Submitted to: Journal of Animal Science
Publication Type: Abstract Only
Publication Acceptance Date: 12/15/2017
Publication Date: N/A
Citation: N/A

Interpretive Summary: Random regressions make possible to make genetic predictions and parameters estimation across a gradient of environments, allowing a more accurate and beneficial use of animals as breeders in specific environments. The objective of this study was to use random regression models to estimate heritabilities for inner muscular fat (IMF) in Hereford cattle, across a gradient of longitude coordinates in the United States. Records were obtained from the American Hereford Association (n=169,440), incorporating pedigree information from 227,902 animals. Three models were evaluated using ASReml, a quadratic random regression, a linear random regression, and a model without random regression. For all models, the fixed component involve the effects of contemporary group and ecoregion, where ecoregions were defined based on temperature and humidity differences across the United States. The random component considered the random effect of the animal by itself or interacting with a linear or quadratic regression, using the longitude coordinates where the animal was raised as the regressor variable. The fit of the models was evaluated through likelihood-ratio tests, where the quadratic regression model proved to have significant advantages in comparison to the rest (p < 0.01). Heritability estimates using the quadratic model ranged from 0.31 to 0.54 (Figure 1), having its maximum value at the western coordinate evaluated (124.09 degrees west). Then, advancing from west to east the heritability starts to decrease reaching its minimum value at 99 degrees west. After this point heritability begins to increase, reaching values of 0.47 at the eastern coordinate evaluated (71.47 degrees west). These results indicate that the use of quadratic random regressions make possible to improve the genetic predictions and parameter estimations for IMF, providing at the same time valuable information which could help to generate selection indexes that fit in a more precise manner to cattle population across different sectors of the United States. Finally, the observed differences in IMF heritabilities could also be happening for other economical relevant traits; for this reason, further research is needed to uncover the additive genetic component behavior of such traits across environments.

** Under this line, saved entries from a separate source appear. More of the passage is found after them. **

(** * Blog automation: the publishing pipeline of [blog_engine.py]

    A shallow embedding of the response parser, the post writer, the
    fallback HTML conversion and the orchestrator of [BlogEngine], of
    [safe_filename] from [utils.py] and of [WordPressClient], together
    with the properties of the specification that concern them.

    Python [str] values are modelled as [string]; a character is a code
    point in the range 0..255.  The external collaborators (clock, file
    system, environment, spreadsheet, completion service, markdown
    library, XML-RPC endpoint) are the fields of a record of oracles that
    answer from the history of the run; the history records every
    interaction and every line printed.  Printing never raises, and only
    exceptions of class [Exception] are considered.  A file is the string
    handed to [write], on a platform that does not translate newlines;
    paths are those of [pathlib] on a POSIX system. *)

From Stdlib Require Import String Ascii List Bool Arith ZArith Lia DecimalString.
Import ListNotations.
Local Open Scope list_scope.
Local Open Scope string_scope.

(** ** Python string operations *)

Module PyStr.

(** The newline character and the double quote. *)
Definition nl : ascii := "010"%char.
Definition NL : string := String nl "".
Definition DQ : string := String "034"%char "".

Technical Abstract: Random regressions make possible to make genetic predictions and parameters estimation across a gradient of environments, allowing a more accurate and beneficial use of animals as breeders in specific environments. The objective of this study was to use random regression models to estimate heritabilities for inner muscular fat (IMF) in Hereford cattle, across a gradient of longitude coordinates in the United States. Records were obtained from the American Hereford Association (n=169,440), incorporating pedigree information from 227,902 animals. Three models were evaluated using ASReml, a quadratic random regression, a linear random regression, and a model without random regression. For all models, the fixed component involve the effects of contemporary group and ecoregion, where ecoregions were defined based on temperature and humidity differences across the United States. The random component considered the random effect of the animal by itself or interacting with a linear or quadratic regression, using the longitude coordinates where the animal was raised as the regressor variable. The fit of the models was evaluated through likelihood-ratio tests, where the quadratic regression model proved to have significant advantages in comparison to the rest (p < 0.01). Heritability estimates using the quadratic model ranged from 0.31 to 0.54 (Figure 1), having its maximum value at the western coordinate evaluated (124.09 degrees west). Then, advancing from west to east the heritability starts to decrease reaching its minimum value at 99 degrees west. After this point heritability begins to increase, reaching values of 0.47 at the eastern coordinate evaluated (71.47 degrees west). These results indicate that the use of quadratic random regressions make possible to improve the genetic predictions and parameter estimations for IMF, providing at the same time valuable information which could help to generate selection indexes that fit in a more precise manner to cattle population across different sectors of the United States. Finally, the observed differences in IMF heritabilities could also be happening for other economical relevant traits; for this reason, further research is needed to uncover the additive genetic component behavior of such traits across environments.